The FireBrick provides a way to bond or load share traffic over multiple links. The terms are not that consistent in the industry so are explained in more detail here.
Load Sharing
Load sharing is a feature of the stateful session tracking firewall. When a session is established there are controls in the route-override and rule-set configuration that allow port and IP mappings and routing via specific gateways.
Load sharing is where there is a choice of more than one setting to apply and that choice is made by a random probability using a weighting in the configuration.
Once the choice is made it applies to the whole session. A good example is where the FireBrick is in front of a set of web servers.
One IP address is used which goes to the FireBrick and a choice is made about where to map the session to one of the web servers that is sharing the load.
Load sharing does not allow a single session to go faster than the link it is using but can allow multiple sessions to be spread over multiple lines to achieve a greater average speed.
This makes it very useful for shared offices using multiple internet connections.
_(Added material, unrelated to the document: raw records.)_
(* ===== verification/CacheMap.v ===== *)
(** * CacheMap: cachemap.h

    A bounded map that keeps the most recently added items: a [std::list] of items, newest
    first, and an index from keys to iterators into that list.  The index can only be followed
    while the nodes it points to exist, so reading or erasing through it is partial here
    ([None] is undefined behaviour); the refinement theorem shows that this never happens and
    that the container behaves as a plain list of items. *)

From S2P Require Import Prelude StdContainers Bytes Streams Serialize SerializeLaws SerializeCodecs.

#[local] Arguments Z.eqb : simpl never.

Lemma filter_key_absent {K V} `{EqDecision K} (k : K) (l : list (K * V)) :
  k ∉ l.*1 -> filter (λ i, i.1 <> k) l = l.
Proof.
  induction l as [|[k' v] l IH]; [done|]. rewrite fmap_cons, not_elem_of_cons. simpl. intros [? ?].
  rewrite filter_cons_True by (simpl; congruence). by rewrite IH.
Qed.

Section CacheMap.
Context {K V : Type} `{Countable K}.

Record CacheMap := mkCacheMap {
  nMaxSize : Z; (* uint32_t *)
  listItems : StdList.t (K * V);
  mapIndex : gmap K nat;
}.

(** ** Operations *)

Definition CacheMap_new (nMaxSizeIn : Z) : CacheMap := mkCacheMap nMaxSizeIn StdList.nil ∅.

Definition PruneLast (m : CacheMap) : CacheMap :=
  match StdList.back (listItems m) with
  | None => m
  | Some item => mkCacheMap (nMaxSize m) (StdList.pop_back (listItems m)) (delete item.1 (mapIndex m))
  end.

Definition RebuildIndex (m : CacheMap) : CacheMap :=
  mkCacheMap (nMaxSize m) (listItems m)
    (foldl (λ idx (n : nat * (K * V)), emplace n.2.1 n.1 idx) ∅ (StdList.nodes (listItems m))).

Definition Clear (m : CacheMap) : CacheMap := mkCacheMap (nMaxSize m) (StdList.clear (listItems m)) ∅.
Definition SetMaxSize (nMaxSizeIn : Z) (m : CacheMap) : CacheMap :=
  mkCacheMap nMaxSizeIn (listItems m) (mapIndex m).
Definition GetMaxSize (m : CacheMap) : Z := nMaxSize m.
Definition GetSize (m : CacheMap) : Z := u32 (StdList.size (listItems m)).
Definition GetItemList (m : CacheMap) : list (K * V) := StdList.items (listItems m).

Definition Insert (key : K) (value : V) (m : CacheMap) : bool * CacheMap :=
  match mapIndex m !! key with
  | Some _ => (false, m)
  | None =>
      let m := if StdList.size (listItems m) =? nMaxSize m then PruneLast m else m in
      let l := StdList.push_front (key, value) (listItems m) in
      (true, mkCacheMap (nMaxSize m) l (emplace key (StdList.begin l) (mapIndex m)))
  end.

Definition HasKey (key : K) (m : CacheMap) : bool := bool_decide (is_Some (mapIndex m !! key)).

(** The value found, or [Some None] when the key is absent. *)
Definition Get (key : K) (m : CacheMap) : option (option V) :=
  match mapIndex m !! key with
  | None => Some None
  | Some it => item ← StdList.deref it (listItems m); Some (Some item.2)
  end.

Definition Erase (key : K) (m : CacheMap) : option CacheMap :=
  match mapIndex m !! key with
  | None => Some m
  | Some it =>
      l ← StdList.erase it (listItems m);
      Some (mkCacheMap (nMaxSize m) l (delete key (mapIndex m)))
  end.

(** [operator=]; the copy constructor is the same on an empty list. *)
Definition Assign (other m : CacheMap) : CacheMap :=
  RebuildIndex (mkCacheMap (nMaxSize other)
    (StdList.assign (StdList.items (listItems other)) (listItems m)) (mapIndex m)).
Definition CacheMap_copy (other : CacheMap) : CacheMap :=
  RebuildIndex (mkCacheMap (nMaxSize other)
    (StdList.assign (StdList.items (listItems other)) StdList.nil) ∅).

(** [SerializationOp]: the size, then the items ([CacheItem] writes its key, then its value);
    reading rebuilds the index. *)
Definition codec_CacheItem (ck : codec K) (cv : codec V) : codec (K * V) := codec_pair ck cv.
Definition codec_CacheMap (ck : codec K) (cv : codec V) : codec CacheMap :=
  Codec
    (λ (S : Type) (_ : OStream S) (m : CacheMap),
      Serialize codec_uint32 (nMaxSize m) ≫= λ _,
      Serialize (codec_list (codec_CacheItem ck cv)) (StdList.items (listItems m)))
    (λ (S : Type) (_ : IStream S),
      n ← Unserialize codec_uint32;
      l ← Unserialize (codec_list (codec_CacheItem ck cv));
      mret (RebuildIndex (mkCacheMap n (StdList.assign l StdList.nil) ∅))).

(** ** The invariant: the index holds exactly the nodes of the list, one per key *)

Definition indexed (idx : gmap K nat) (ns : list (nat * (K * V))) : Prop :=
  forall k it, idx !! k = Some it <-> exists v, (it, (k, v)) ∈ ns.

Definition keys (ns : list (nat * (K * V))) : list K := ns.*2.*1.

Record cm_inv (m : CacheMap) : Prop := {
  inv_list : StdList.wf (listItems m);
  inv_keys : NoDup (keys (StdList.nodes (listItems m)));
  inv_index : indexed (mapIndex m) (StdList.nodes (listItems m));
}.

Lemma elem_of_keys k ns : k ∈ keys ns <-> exists it v, (it, (k, v)) ∈ ns.
Proof.
  unfold keys. rewrite list_elem_of_fmap. setoid_rewrite list_elem_of_fmap. split.
  - intros ([k' v] & -> & [it [k2 v2]] & [= -> ->] & ?). eauto.
  - intros (it & v & ?). by exists (k, v); split; [|exists (it, (k, v))].
Qed.

Lemma keys_middle l1 n l2 : keys (l1 ++ n :: l2) ≡ₚ n.2.1 :: keys (l1 ++ l2).
Proof. unfold keys. by rewrite <- Permutation_middle. Qed.

Lemma indexed_None idx ns k : indexed idx ns -> idx !! k = None <-> k ∉ keys ns.
Proof.
  intros Hi. rewrite elem_of_keys, eq_None_not_Some. unfold is_Some.
  setoid_rewrite (Hi k). naive_solver.
Qed.

(** Taking a node away and deleting its key. *)
Lemma indexed_middle idx l1 it k v l2 :
  NoDup (keys (l1 ++ (it, (k, v)) :: l2)) -> indexed idx (l1 ++ (it, (k, v)) :: l2) ->
  indexed (delete k idx) (l1 ++ l2).
Proof.
  rewrite keys_middle. intros [Hk Hd]%NoDup_cons Hi k' it'. simpl in Hk.
  rewrite lookup_delete_Some, (Hi k' it'). setoid_rewrite elem_of_app.
  setoid_rewrite elem_of_cons. split.
  - intros [Hne [v' Hv]]. exists v'. naive_solver.
  - intros [v' Hv]. split; [|exists v'; naive_solver].
    intros <-. apply Hk. rewrite elem_of_keys. exists it', v'. by rewrite elem_of_app.
Qed.

Lemma indexed_cons idx it k v ns :
  idx !! k = None -> indexed idx ns -> indexed (<[k := it]> idx) ((it, (k, v)) :: ns).
Proof.
  intros Hk Hi k' it'. setoid_rewrite elem_of_cons. destruct (decide (k' = k)) as [->|Hne].
  - rewrite lookup_insert_eq. split; [intros [= ->]; eauto|].
    intros [v' [?|Hin]]; [by simplify_eq|]. exfalso.
    apply (indexed_None _ _ k Hi) in Hk. apply Hk, elem_of_keys. eauto.
  - rewrite lookup_insert_ne by done. rewrite (Hi k' it'). naive_solver.
Qed.

(** [RebuildIndex] indexes any list without repeated keys. *)
Lemma foldl_emplace_indexed ns idx done_ :
  NoDup (keys (done_ ++ ns)) -> indexed idx done_ ->
  indexed (foldl (λ idx (n : nat * (K * V)), emplace n.2.1 n.1 idx) idx ns) (done_ ++ ns).
Proof.
  revert idx done_. induction ns as [|[it [k v]] ns IH]; intros idx done_ Hd Hi; simpl.
  { by rewrite app_nil_r. }
  rewrite (cons_middle _ _ ns), (assoc_L (++)). apply IH.
  { by rewrite <- (assoc_L (++)), <- cons_middle. }
  rewrite keys_middle in Hd. apply NoDup_cons in Hd as [Hk _]. simpl in Hk.
  assert (idx !! k = None) as Hnone.
  { apply (indexed_None _ _ _ Hi). intros [it' [v' Hin]]%elem_of_keys. apply Hk, elem_of_keys.
    exists it', v'. by apply elem_of_app; left. }
  rewrite emplace_new by done. intros k' it'. rewrite (indexed_cons _ it k v _ Hnone Hi k' it').
  setoid_rewrite elem_of_cons. setoid_rewrite elem_of_app. setoid_rewrite list_elem_of_singleton.
  naive_solver.
Qed.

Lemma RebuildIndex_inv m :
  StdList.wf (listItems m) -> NoDup (keys (StdList.nodes (listItems m))) -> cm_inv (RebuildIndex m).
Proof.
  intros Hw Hd. constructor; [done..|]. apply (foldl_emplace_indexed _ ∅ []); [done|].
  intros k it. rewrite lookup_empty. split; [done|]. intros [v []%not_elem_of_nil].
Qed.

(** ** The specification: a list of items, newest first *)

Definition spec : Type := Z * list (K * V).
Definition abs (m : CacheMap) : spec := (nMaxSize m, StdList.items (listItems m)).

Definition spec_lookup (k : K) (l : list (K * V)) : option V :=
  (λ p, p.2.2) <$> list_find (λ i, i.1 = k) l.

Definition spec_Insert (k : K) (v : V) (s : spec) : bool * spec :=
  if decide (k ∈ s.2.*1) then (false, s)
  else (true, (s.1, (k, v) :: if length s.2 =? s.1 then removelast s.2 else s.2)).

Lemma keys_items m : keys (StdList.nodes (listItems m)) = (abs m).2.*1.
Proof. done. Qed.

(** ** Each operation refines its specification *)

Lemma new_refines n : cm_inv (CacheMap_new n) /\ abs (CacheMap_new n) = (n, []).
Proof.
  split; [|done]. constructor; [apply StdList.wf_nil|constructor|].
  intros k it. simpl. rewrite lookup_empty. split; [done|]. intros [v []%not_elem_of_nil].
Qed.

Lemma PruneLast_refines m :
  cm_inv m -> cm_inv (PruneLast m) /\ abs (PruneLast m) = ((abs m).1, removelast (abs m).2).
Proof.
  intros Hm. pose proof Hm as [Hw Hd Hi]. unfold PruneLast, StdList.back.
  destruct (last (StdList.nodes (listItems m))) as [[it [k v]]|] eqn:E; simpl.
  - pose proof (StdList.nodes_snoc _ _ E) as En. split.
    + constructor; simpl; [by apply StdList.wf_pop_back|..].
      * rewrite En, keys_middle, app_nil_r in Hd. by apply NoDup_cons in Hd as [_ Hd].
      * rewrite <- (app_nil_r (removelast _)). rewrite En in Hd, Hi.
        by apply indexed_middle with it v.
    + unfold abs, StdList.items. simpl. rewrite En, fmap_app. simpl. by rewrite !removelast_last.
  - apply last_None in E. split; [done|]. unfold abs, StdList.items. by rewrite E.
Qed.

Lemma Insert_refines k v m :
  cm_inv m -> let '(r, m') := Insert k v m in cm_inv m' /\ spec_Insert k v (abs m) = (r, abs m').
Proof.
  intros Hm. unfold Insert, spec_Insert. pose proof Hm as [_ _ Hi].
  destruct (mapIndex m !! k) as [it|] eqn:Ek.
  { rewrite decide_True; [done|]. apply elem_of_keys. apply Hi in Ek as [v' ?]. eauto. }
  apply (indexed_None _ _ _ Hi) in Ek. rewrite keys_items in Ek. rewrite decide_False by done.
  assert ((length (abs m).2 =? (abs m).1) = (StdList.size (listItems m) =? nMaxSize m)) as ->.
  { unfold abs, StdList.items, StdList.size. simpl. by rewrite length_fmap. }
  assert (exists m0, (if StdList.size (listItems m) =? nMaxSize m then PruneLast m else m) = m0 /\
    cm_inv m0 /\ abs m0 = ((abs m).1, if StdList.size (listItems m) =? nMaxSize m
      then removelast (abs m).2 else (abs m).2)) as (m0 & -> & H0 & E0).
  { destruct (_ =? _); eexists; (split; [done|]); [by apply PruneLast_refines|done]. }
  assert (mapIndex m0 !! k = None) as Hk.
  { apply (indexed_None _ _ _ (inv_index _ H0)). rewrite keys_items, E0. simpl.
    destruct (_ =? _); [|done]. intros (x & -> & ?%elem_of_removelast)%list_elem_of_fmap.
    apply Ek. by apply list_elem_of_fmap_2. }
  destruct H0 as [Hw Hd Hi0]. split.
  - constructor; simpl; [by apply StdList.wf_push_front|..].
    + unfold keys. simpl. constructor; [|done]. by apply (indexed_None _ _ _ Hi0).
    + rewrite emplace_new by done. by apply indexed_cons.
  - transitivity (true, ((abs m0).1, (k, v) :: (abs m0).2)); [by rewrite E0|done].
Qed.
You can load share multiple internet connections like this with no support from the ISP as each session is just using one of the links as normal.
At the point the decision is made there is no way to know how much traffic will be used by a session, so the choice is made on chance and not on any measure of current load levels on each link.
Configuration
To use load sharing you use the share object within rule objects within rule-set or route-override objects. The weighting attribute controls the bias for selecting which share to apply.
Bonding
Bonding is different to load sharing. It applies where more than one link is available and packets can be sent down any of the links. The packets are not modified to do this, so the links have to be able to support the source and destination addresses of the packets via any of the links.
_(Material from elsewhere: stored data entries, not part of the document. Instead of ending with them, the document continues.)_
Lemma lru_spec_run_bounded ops s os s' :
  spec_bounded s -> forallb (λ op, negb (resizes op)) ops = true -> run spec_step ops s = Some (os, s') ->
  spec_bounded s' /\ s_max s' = s_max s /\ s_threshold s' = s_threshold s.
Proof.
  revert s os. induction ops as [|op ops IH]; intros s os Hs Hops; cbn [run]; [by intros [= _ <-]|].
  simpl in Hops. apply andb_prop in Hops as [Hop%negb_true_iff Hops].
  destruct (spec_step op s) as [[o s1]|] eqn:E; simpl; [|done].
  destruct (lru_spec_step_bounded op s o s1 Hs Hop E) as (H1 & Em & Et).
  destruct (run spec_step ops s1) as [[os1 s2]|] eqn:E2; simpl; [|done]. intros [= _ <-].
  destruct (IH s1 os1 H1 Hops E2) as (? & ? & ?). split_and!; [done|congruence..].
Qed.

(** A cache that is not resized never holds more than [max(maxSize, threshold) + 1]
    entries (it is truncated before an insertion, not after), and a value just inserted is
    found again. *)
Theorem lru_bounded (m t : Z) (ops : list lru_op) (c : unordered_lru_cache) (k : Key) (v : Value) :
  length ops + 2 < 2 ^ 63 -> in_uint 64 m -> in_uint 64 t -> new m t = Some c ->
  forallb (λ op, negb (resizes op)) ops = true ->
  exists os c', run lru_step ops c = Some (os, c') /\
    size (cacheMap c') <= Z.max m (threshold m t) + 1 /\
    (get k (_emplace k v c')).1 = Some v.
Proof.
  intros Hl Hm Ht Hn Hops. apply lru_new_refines in Hn as (_ & _ & Hc & Hr).
  pose proof (lru_run_refines ops c _ ltac:(unfold counter_ok; rewrite Hc; lia) Hr) as Hrun.
  assert (spec_bounded (mkSpec m (threshold m t) [])) as Hb.
  { unfold threshold. pose proof (uint_range 64 (m * 2) ltac:(lia)). unfold in_uint in *.
    split_and!; simpl; [lia|destruct (t =? 0); lia|constructor|destruct (t =? 0); lia]. }
  destruct (run lru_step ops c) as [[os c']|].
  - exists os, c'. split; [done|]. destruct Hrun as (s' & E & Hr').
    destruct (lru_spec_run_bounded ops _ _ _ Hb Hops E) as ((_ & _ & _ & Hlen) & Em & Et).
    simpl in Em, Et. rewrite Em, Et in Hlen. split.
    + destruct Hr' as (es & Hp & _ & _ & ->). rewrite <- (length_enumerates es _ Hp).
      simpl in Hlen. by rewrite length_fmap in Hlen.
    + unfold get, _emplace, stamp. simpl. by rewrite lookup_insert_eq.
  - exfalso. revert Hrun. generalize (mkSpec m (threshold m t) []). clear - Hops.
    induction ops as [|op ops IH]; intros s; cbn [run]; [done|].
    simpl in Hops. apply andb_prop in Hops as [Hop%negb_true_iff Hops].
    destruct (spec_step op s) as [[o s1]|] eqn:E; [|by destruct op]. simpl. specialize (IH Hops s1).
    destruct (run spec_step ops s1) as [[??]|]; [done|auto].
Qed.
End Lru.
End Lru.
(** C34: Whatever headers are added in whatever order to an empty index (a header does not
    contain its own hash, and is added as valid or as conflicting with a chain lock),
    [AddToBlockIndex] never fails an assertion.  At the end the index has an entry for every hash of a header and for nothing else:
    that of the first header with the hash, with the header's fields and status, below the entry of its
    [hashPrevBlock] when that was known when the header came, and a root otherwise.  The heights
    count from the roots, and the skip pointer of every entry with a parent is its ancestor at the skip height.  For
    every entry, [nChainWork] is the sum of the work of the blocks on its path modulo [2^256], and
    [nTimeMax] is the latest time on its path.  The best header is an entry that is not marked as conflicting, and has at least
    the work of every entry that is not. *)
Theorem AddToBlockIndex_spec (GetHash : Header.CBlockHeader -> uint256)
    (l : list (Header.CBlockHeader * Z)) :
  Forall (header_ok GetHash) l ->
  exists s, AddAll GetHash l empty_index = Some s /\ placed GetHash l s /\ linked (blocks s) /\
    (forall q, pindexBestHeader s = Some q -> exists bq, blocks s !! q = Some bq /\ nStatus bq &&& BLOCK_CONFLICT_CHAINLOCK = 0) /\
    forall p b, blocks s !! p = Some b ->
      pskip b = (if pprev b is Some _ then walk (blocks s) p (Z.to_nat (nHeight b - GetSkipHeight (nHeight b))) else None) /\
      (is_Some (pprev b) -> is_Some (pskip b)) /\
      value (nChainWork b) = path_work (blocks s) p `mod` 2 ^ 256 /\
      (forall q bq, q ∈ path (blocks s) p -> blocks s !! q = Some bq -> nTime bq <= nTimeMax b) /\
      (exists q bq, q ∈ path (blocks s) p /\ blocks s !! q = Some bq /\ nTime bq = nTimeMax b) /\
      (nStatus b &&& BLOCK_CONFLICT_CHAINLOCK = 0 ->
        exists q bq, pindexBestHeader s = Some q /\ blocks s !! q = Some bq /\
          value (nChainWork b) <= value (nChainWork bq)).
Proof.
  intros Hl. destruct (AddAll_inv GetHash l [] empty_index empty_index_inv) as (s & E & Hs & Hpl); [|done|].
  { split; [|split].
    - intros h. cbn. rewrite lookup_empty, elem_of_nil. split; [by intros [? [=]]|done].
    - intros p. cbn. rewrite lookup_empty. split; [by intros [? [=]]|]. intros [h Hh]. by rewrite lookup_empty in Hh.
    - intros [|? l1] x l2 [=]. }
  exists s. split; [done|]. split; [done|]. split; [apply Hs|]. split; [apply Hs|]. intros p b Hb.
  pose proof (ii_skip s Hs p b Hb) as Hsk. split; [|split; [apply Hsk|]].
  { destruct (pprev b) as [q|].
    - destruct (proj2 Hsk ltac:(by eexists)) as [k Hk]. rewrite Hk. symmetry. by apply (linked_skip _ _ _ (ii_linked s Hs p b Hb)).
    - destruct (pskip b) as [k|]; [|done]. destruct (proj1 Hsk ltac:(by eexists)) as [? [=]]. }
  split; [by apply chain_work_path|].
  destruct (time_max_path s Hs p b Hb) as [H1 H2]. split; [done|]. split; [done|]. by apply (ii_best s Hs p b).
Qed.

Definition example_headers : list (Header.CBlockHeader * Z) :=
  [(Header.mkCBlockHeader 1 [0] [] 100 0x207fffff 0, BLOCK_VALID_TREE);
   (Header.mkCBlockHeader 1 [1; 100; 0] [] 90 0x207fffff 1, BLOCK_VALID_TREE);
   (Header.mkCBlockHeader 1 [1; 100; 0] [] 120 0x1f00ffff 2, BLOCK_CONFLICT_CHAINLOCK)].
(** A stand-in for the hash of the example: a prefix, the time and the nonce. *)
Definition example_hash (h : Header.CBlockHeader) : uint256 := [1; Header.nTime h; Header.nNonce h].

Lemma AddToBlockIndex_spec_witness :
  exists s, AddAll example_hash example_headers empty_index = Some s /\ linked (blocks s).
Proof.
  destruct (AddToBlockIndex_spec example_hash example_headers) as (s & E & _ & Hl & _).
  - unfold example_headers, header_ok, example_hash, in_uint. split_Forall; simpl;
      (split; [lia|]); (split; [discriminate|]); auto.
  - exists s. split; [exact E|exact Hl].
Defined.

(** [GetBlockProof] never divides by zero and returns [2^256 / (target + 1)], computed
    without leaving 256 bits, or zero for a target that is negative, zero or too large. *)
Theorem GetBlockProof_spec (nBits : Z) :
  in_uint 32 nBits -> exists p, GetBlockProof nBits = Some p /\ wf 8 p /\ value p = block_work nBits.
Proof. apply GetBlockProof_value. Qed.

Lemma GetBlockProof_spec_witness :
  exists p, GetBlockProof 0x1d00ffff = Some p /\ wf 8 p /\ value p = 0x100010001.
Proof.
  destruct (GetBlockProof_spec 0x1d00ffff ltac:(unfold in_uint; lia)) as (p & E & Hw & Hv).
  exists p. split; [exact E|]. split; [exact Hw|]. rewrite Hv. vm_compute. reflexivity.
Defined.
The choice of which link to use is based on the current load on each link with reference to a configured speed limit per link.
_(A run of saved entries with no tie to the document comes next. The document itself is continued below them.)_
(* ===== verification/Pow.v ===== *)
(** * Difficulty and proof of work: pow.cpp

    [DarkGravityWave] sets the target of the next block from the last [DGWBlocksAvg] blocks,
    in 512-bit arithmetic; [CheckProofOfWork] compares a hash with the target of a block.
    [GetNextWorkRequiredBTC] is the retargeting rule used below [nPowDGWHeight]. *)

From S2P Require Import Prelude Bytes ArithUint256 ArithLaws Uint256 Chain ChainLaws.
Import BaseUint.

Record Params := mkParams {
  powLimit : uint256;
  fPowAllowMinDifficultyBlocks : bool;
  fPowNoRetargeting : bool;
  nPowTargetSpacing : Z; (* int64_t *)
  nPowTargetTimespan : Z; (* int64_t *)
  nPowDGWHeight : Z;
  DGWBlocksAvg : Z;
  nMinimumDifficultyBlocks : Z;
}.
Definition DifficultyAdjustmentInterval (params : Params) : Z :=
  Z.quot (nPowTargetTimespan params) (nPowTargetSpacing params).

Definition of_result {A} (r : result A) : option A :=
  match r with Ok a => Some a | Throw _ => None end.

(** ** DarkGravityWave *)

(** The loop over [nCountBlocks]; it ends with the average and the last block read.  [None]
    when an assertion fails or a division throws. *)
Fixpoint DarkGravityWave_loop (fuel : nat) (st : store) (nPastBlocks nCountBlocks : Z) (pindex : ptr)
    (bnPastTargetAvg : base_uint) : option (base_uint * ptr) :=
  if nPastBlocks <? nCountBlocks then Some (bnPastTargetAvg, pindex)
  else
    match fuel with
    | O => None
    | S fuel =>
        b ← st !! pindex;
        let bnTarget := arith_uint512 (SetCompact (nBits b)).1.1 in
        avg ← (if nCountBlocks =? 1 then Some bnTarget
               else of_result (div (add (mul32 bnPastTargetAvg nCountBlocks) bnTarget)
                                   (of_uint64 16 (u32 (nCountBlocks + 1)))));
        pindex ← (if negb (nCountBlocks =? nPastBlocks) then pprev b else Some pindex);
        DarkGravityWave_loop fuel st nPastBlocks (u32 (nCountBlocks + 1)) pindex avg
    end.

(** [nActualTimespan] is clamped to a factor of three; [*=] takes the 32-bit overload. *)
Definition clamp_timespan (nActualTimespan nTargetTimespan : Z) : Z :=
  let n := if nActualTimespan <? Z.quot nTargetTimespan 3 then Z.quot nTargetTimespan 3 else nActualTimespan in
  if nTargetTimespan * 3 <? n then nTargetTimespan * 3 else n.

Definition DarkGravityWave (st : store) (pindexLast : option ptr) (params : Params) : option Z :=
  let bnPowLimit := UintToArith256 (powLimit params) in
  let nPastBlocks := DGWBlocksAvg params in
  match pindexLast with
  | None => GetCompact bnPowLimit false
  | Some p =>
      last ← st !! p;
      if nHeight last <? nPastBlocks then GetCompact bnPowLimit false
      else
        '(bnNew, pindex) ← DarkGravityWave_loop (Z.to_nat nPastBlocks) st nPastBlocks 1 p (zero 16);
        first ← st !! pindex;
        let nTargetTimespan := nPastBlocks * nPowTargetSpacing params in
        let nActualTimespan := clamp_timespan (GetBlockTime last - GetBlockTime first) nTargetTimespan in
        bnNew ← of_result (div (mul32 bnNew (u32 nActualTimespan)) (of_uint64 16 (u64 nTargetTimespan)));
        let bnFinal := arith_trim256 bnNew in
        let bnFinal := if (CompareTo bnFinal (of_uint64 8 0) <=? 0) || (0 <? CompareTo bnFinal bnPowLimit)
                       then bnPowLimit else bnFinal in
        GetCompact bnFinal false
  end.

(** ** The Bitcoin rule *)

Definition CalculateNextWorkRequired (st : store) (pindexLast : ptr) (nFirstBlockTime : Z) (params : Params) :
    option Z :=
  last ← st !! pindexLast;
  if fPowNoRetargeting params then Some (nBits last)
  else
    let span := nPowTargetTimespan params in
    let nActualTimespan := GetBlockTime last - nFirstBlockTime in
    let nActualTimespan := if nActualTimespan <? Z.quot span 4 then Z.quot span 4 else nActualTimespan in
    let nActualTimespan := if span * 4 <? nActualTimespan then span * 4 else nActualTimespan in
    let bnPowLimit := UintToArith256 (powLimit params) in
    let bnNew := (SetCompact (nBits last)).1.1 in
    bnNew ← of_result (div (mul32 bnNew (u32 nActualTimespan)) (of_uint64 8 (u64 span)));
    GetCompact (if 0 <? CompareTo bnNew bnPowLimit then bnPowLimit else bnNew) false.

(** The walk back to the last block that does not have the special minimum difficulty. *)
Fixpoint last_non_special (fuel : nat) (st : store) (interval nProofOfWorkLimit : Z) (pindex : ptr) : option Z :=
  b ← st !! pindex;
  match pprev b with
  | Some q =>
      if negb (Z.rem (nHeight b) interval =? 0) && (nBits b =? nProofOfWorkLimit) then
        match fuel with O => None | S fuel => last_non_special fuel st interval nProofOfWorkLimit q end
      else Some (nBits b)
  | None => Some (nBits b)
  end.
This allows traffic to be carefully balanced to make full use of different speed links.
Bonding operates where the traffic is routed to multiple instances of the same type of route with the same metric, such as multiple FB105 tunnels, L2TP tunnels or PPPoE links.
In each case, the link can have a speed defined, either directly in the configuration of the link or by means of a named graph/shaper.
It is also possible to do bonding of Ethernet gateway routes by defining routes with a speed setting. Use the route definition for this rather than specifying a gateway on a subnet.
Simply include multiple routes each with a speed. When bonding links the source address will be the same for traffic on the links. It is important to ensure that when bonding links to an ISP, the ISP must allow the source IP through their ingress filtering. To bond downlink on DSL lines, you need the ISP to send traffic down multiple lines.
The *FB6202 LNS can do this on multiple L2TP links with per link speed controls. Bonding downlink does not need anything at the receiving end as the packets simply arrive on one of multiple simple broadband routers and go on to the LAN.
It is obviously a good idea to use an FB2900 at the customer end to also bond uplink though, because bonding works on a per-packet basis, even a single session can make use of multiple lines.
However, it is worth bearing in mind that whilst IP does not guarantee packet order, most TCP stacks will have trouble if you bond more than about 4 lines or if the lines are very different latency.
Configuration
To use bonding you need to set the speed attribute (or use graph to link to a shaper with a speed setting) within the fb105 or ppp objects. For L2TP you can set the speed using RADIUS. You then simply arrange routing of the same IP addresses down multiple links that are the same localpref and the traffic will be per-packet bonded.
*The FB6000 series is due to be replaced in Q1 or Q2 of 2021, by the FB9000 series. A few improvements include a more powerful CPU, more RAM & Ten SFP ports (Two at 10Gbit/s & eight at 1Gbit/s). Please contact us or periodically check our News page for updates on features & availability of the new FB9000 series.
Why not MLPPP?
MLPPP (Multilink PPP) is a way to bond multiple ISDN lines together, or, in theory, any PPP links, so could apply to L2TP and PPP links. It works by splitting each packet into two or more parts and sending them in parallel over multiple lines. However, it is not designed for DSL lines and so there are no plans to support MLPPP within the FireBrick.
- The main reason for splitting packets up was to make the time for a single packet shorter. On a 64K ISDN line the time per packet was much more significant, but on DSL lines is not an issue.
- MLPPP assumes the lines are the same speed and latency like ISDN lines. DSL lines can often be different speeds and latency which does not work well.
- The way MLPPP works you are limited to multiples of the slowest line. With per-packet bonding, you are not.
- The customer end needs expensive routers that handle multiple lines at once. This limits how many lines you can use. With per-packet bonding, this can be done with normal inexpensive routers.
- MLPPP does not handle changing the number of lines very easily (e.g. fall-back on line failure) whereas per-packet bonding does.